First also announced today the sale of its Kidderminster and Redditch bus businesses in north west England to Rotala PLC in a £1.5million deal.
The group said like-for-like revenue from its UK rail business rose by 8.1 per cent in the third quarter.
First said the rail division “continues to benefit from strong passenger growth across all of our franchises”.
A report published by the House of Commons Transport Committee on January 4 called for greater transparency of the rail industry's finances to “shine a light on complacent management, waste and profiteering”.
FirstGroup, which operates ScotRail, Great Western, First Capital Connect, Hull Trains and TransPennine Express, posted operating profits of £110.5 million last year from its UK rail franchises on revenues of £2.5 billion.
UK rail commuters saw their average season ticket price rise by an average of 4.2 per cent in January.
The group added in a statement: “We welcomed the publication of the independent review by Richard Brown on January 10 which called for an early return to refranchising so that the private sector can continue to provide effective and efficient passenger rail services with further performance and infrastructure improvements.
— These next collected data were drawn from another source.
(** * StoryboardAI: a shallow embedding of the storyboard application

    The development follows the repository's layout.  The Python snippets of
    the implementation guide ([extract_key_frames], [get_image_generator],
    [generate_character_variants], [refine_frame]) live in [Module Guide];
    the React pages and the shared API helpers live in one module per source
    file.  Handlers that talk to the backend are written in state-passing
    style: they take the component state and the outcome of the HTTP call
    and return the new state together with the log of requests they sent.

    Strings are [string]s whose characters are read as code points below
    256 (Latin-1); the character classes used by [str.strip],
    [str.splitlines], [str.isdigit] and [String.prototype.trim] are the
    exact tables for that range. *)

From Stdlib Require Import ZArith QArith Qround List String Ascii Sorting Permutation Lia.
From stdpp Require Import base list strings gmap pretty.
Import ListNotations.

Local Open Scope string_scope.
Local Open Scope Z_scope.
Local Open Scope list_scope.

(** ** JavaScript string and value helpers *)

Module Js.

(** A value that is either [null], [undefined] or a string. *)
Inductive value :=
| Null
| Undefined
| Str (s : string).

(** The outcome of an awaited request: the promise resolves with data or
    rejects. *)
Inductive outcome (A E : Type) :=
| Resolved (data : A)
| Rejected (err : E).
Arguments Resolved {A E} data.
Arguments Rejected {A E} err.

Definition code (c : ascii) : nat := nat_of_ascii c.

(** WhiteSpace and LineTerminator code points below 256, the ones
    [trim] strips: TAB, LF, VT, FF, CR, SP and NBSP. *)
Definition is_white (c : ascii) : bool :=
  bool_decide (code c ∈ [9; 10; 11; 12; 13; 32; 160]%nat).

Fixpoint trimStart (s : string) : string :=
  match s with
  | EmptyString => EmptyString
  | String c s' => if is_white c then trimStart s' else s
  end.

Fixpoint trimEnd (s : string) : string :=
  match s with
  | EmptyString => EmptyString
  | String c s' =>
      match trimEnd s' with
      | EmptyString => if is_white c then EmptyString else String c EmptyString
      | r => String c r
      end
  end.

Definition trim (s : string) : string := trimEnd (trimStart s).

(** Truthiness of a string: only the empty string is falsy. *)
Definition truthy (s : string) : bool :=
  match s with EmptyString => false | _ => true end.

Definition startsWith (s p : string) : bool := String.prefix p s.

Fixpoint includes (s sub : string) : bool :=
  String.prefix sub s ||
  match s with
  | EmptyString => false
  | String _ s' => includes s' sub
  end.

(** [s.split(sep)] for a non-empty separator: [skip] counts the characters
    of a separator occurrence still to be dropped, [cur] is the piece being
    accumulated. *)
Fixpoint split_go (sep : string) (skip : nat) (cur s : string) : list string :=
  match s with
  | EmptyString => [cur]
  | String c s' =>
      match skip with
      | S k => split_go sep k cur s'
      | O =>
          if String.prefix sep s
          then cur :: split_go sep (String.length sep - 1) EmptyString s'
          else split_go sep 0 (cur +:+ String c EmptyString) s'
      end
  end.

Definition split (s sep : string) : list string := split_go sep 0 EmptyString s.

(** Indexing an array inside a template literal: a missing element prints
    as the text undefined. *)
Definition template_nth (l : list string) (i : nat) : string :=
  nth i l "undefined".

(** [arr.includes(x)] on an array of strings. *)
Definition array_includes (arr : list string) (x : string) : bool :=
  bool_decide (x ∈ arr).

(** [Math.round]: the nearest integer, ties towards plus infinity. *)
Definition Math_round (q : Q) : Z := Qfloor (q + (1 # 2))%Q.

End Js.

(** ** The feedback modal component (FeedbackModal) *)

Module FeedbackModal.

(** [handleActorSelection]: the updater passed to [setSelectedActors]. *)
Definition handleActorSelection (actorName : string) (prev : list string)
  : list string :=
  if Js.array_includes prev actorName
  then filter (λ name, name ≠ actorName) prev
  else prev ++ [actorName].

End FeedbackModal.

(** ** The storyboard page (StoryboardView) *)

Module StoryboardView.

Record FeedbackEntry := {
  text : string;
  timestamp : string
}.

(** A frame object as the page uses it.  Fields the backend may leave out
    are options ([undefined] when absent). *)
Record Frame := {
  frame_id : string;
  description : string;
  page : option Z;
  frame_on_page : option Z;
  is_placeholder : bool;
  image_url : option string;
  actors : option (list string);
  feedback_history : option (list FeedbackEntry)
}.

Record FeedbackBody := {
  fb_frame_id : string;
  feedback_text : string;
  actor_names : option (list string)
}.

Record GenerateBody := {
  gen_description : string;
  gen_actor_names : list string
}.

(** What a handler does to the outside world. *)
Inductive Effect :=
| GetProjectFrames (projectId : string) (page : Z)
| SubmitFrameFeedback (frameId : string) (body : FeedbackBody)
| GenerateFrameImage (projectId frameId : string) (body : GenerateBody)
| Alert (msg : string).

(** [response.data] of the feedback endpoint and of the generate endpoint. *)
Record FeedbackData := { new_image_url : option string }.
Record GenerateData := { gen_image_url : option string }.

Record State := {
  frames : list Frame;
  loading : bool;
  error : option string;
  selectedFrame : option Frame;
  showFeedbackModal : bool;
  feedbackText : string;
  selectedActors : list string;
  submittingFeedback : bool;
  generatingImage : gmap string bool
}.

Definition setFrames (v : list Frame) (s : State) : State :=
  {| frames := v; loading := loading s; error := error s;
     selectedFrame := selectedFrame s; showFeedbackModal := showFeedbackModal s;
     feedbackText := feedbackText s; selectedActors := selectedActors s;
     submittingFeedback := submittingFeedback s;
     generatingImage := generatingImage s |}.

Definition setLoading (v : bool) (s : State) : State :=
  {| frames := frames s; loading := v; error := error s;
     selectedFrame := selectedFrame s; showFeedbackModal := showFeedbackModal s;
     feedbackText := feedbackText s; selectedActors := selectedActors s;
     submittingFeedback := submittingFeedback s;
     generatingImage := generatingImage s |}.

Definition setError (v : option string) (s : State) : State :=
  {| frames := frames s; loading := loading s; error := v;
     selectedFrame := selectedFrame s; showFeedbackModal := showFeedbackModal s;
     feedbackText := feedbackText s; selectedActors := selectedActors s;
     submittingFeedback := submittingFeedback s;
     generatingImage := generatingImage s |}.

Definition setSelectedFrame (v : option Frame) (s : State) : State :=
  {| frames := frames s; loading := loading s; error := error s;
     selectedFrame := v; showFeedbackModal := showFeedbackModal s;
     feedbackText := feedbackText s; selectedActors := selectedActors s;
     submittingFeedback := submittingFeedback s;
     generatingImage := generatingImage s |}.

Definition setShowFeedbackModal (v : bool) (s : State) : State :=
  {| frames := frames s; loading := loading s; error := error s;
     selectedFrame := selectedFrame s; showFeedbackModal := v;
     feedbackText := feedbackText s; selectedActors := selectedActors s;
     submittingFeedback := submittingFeedback s;
     generatingImage := generatingImage s |}.

Definition setFeedbackText (v : string) (s : State) : State :=
  {| frames := frames s; loading := loading s; error := error s;
     selectedFrame := selectedFrame s; showFeedbackModal := showFeedbackModal s;
     feedbackText := v; selectedActors := selectedActors s;
     submittingFeedback := submittingFeedback s;
     generatingImage := generatingImage s |}.

Definition setSelectedActors (f : list string → list string) (s : State) : State :=
  {| frames := frames s; loading := loading s; error := error s;
     selectedFrame := selectedFrame s; showFeedbackModal := showFeedbackModal s;
     feedbackText := feedbackText s; selectedActors := f (selectedActors s);
     submittingFeedback := submittingFeedback s;
     generatingImage := generatingImage s |}.

Definition setSubmittingFeedback (v : bool) (s : State) : State :=
  {| frames := frames s; loading := loading s; error := error s;
     selectedFrame := selectedFrame s; showFeedbackModal := showFeedbackModal s;
     feedbackText := feedbackText s; selectedActors := selectedActors s;
     submittingFeedback := v;
     generatingImage := generatingImage s |}.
“As the UK's largest and most experienced rail operator, we remain committed to maintaining a leading position in the market.
“We look forward to receiving details on the recommencement of the franchise process and submitting further high quality bids that deliver for passengers, taxpayers and shareholders.
“During the period the Scottish Government announced that the ScotRail franchise will now end on 31 March 2015, from its previous end date of 9 November 2014.”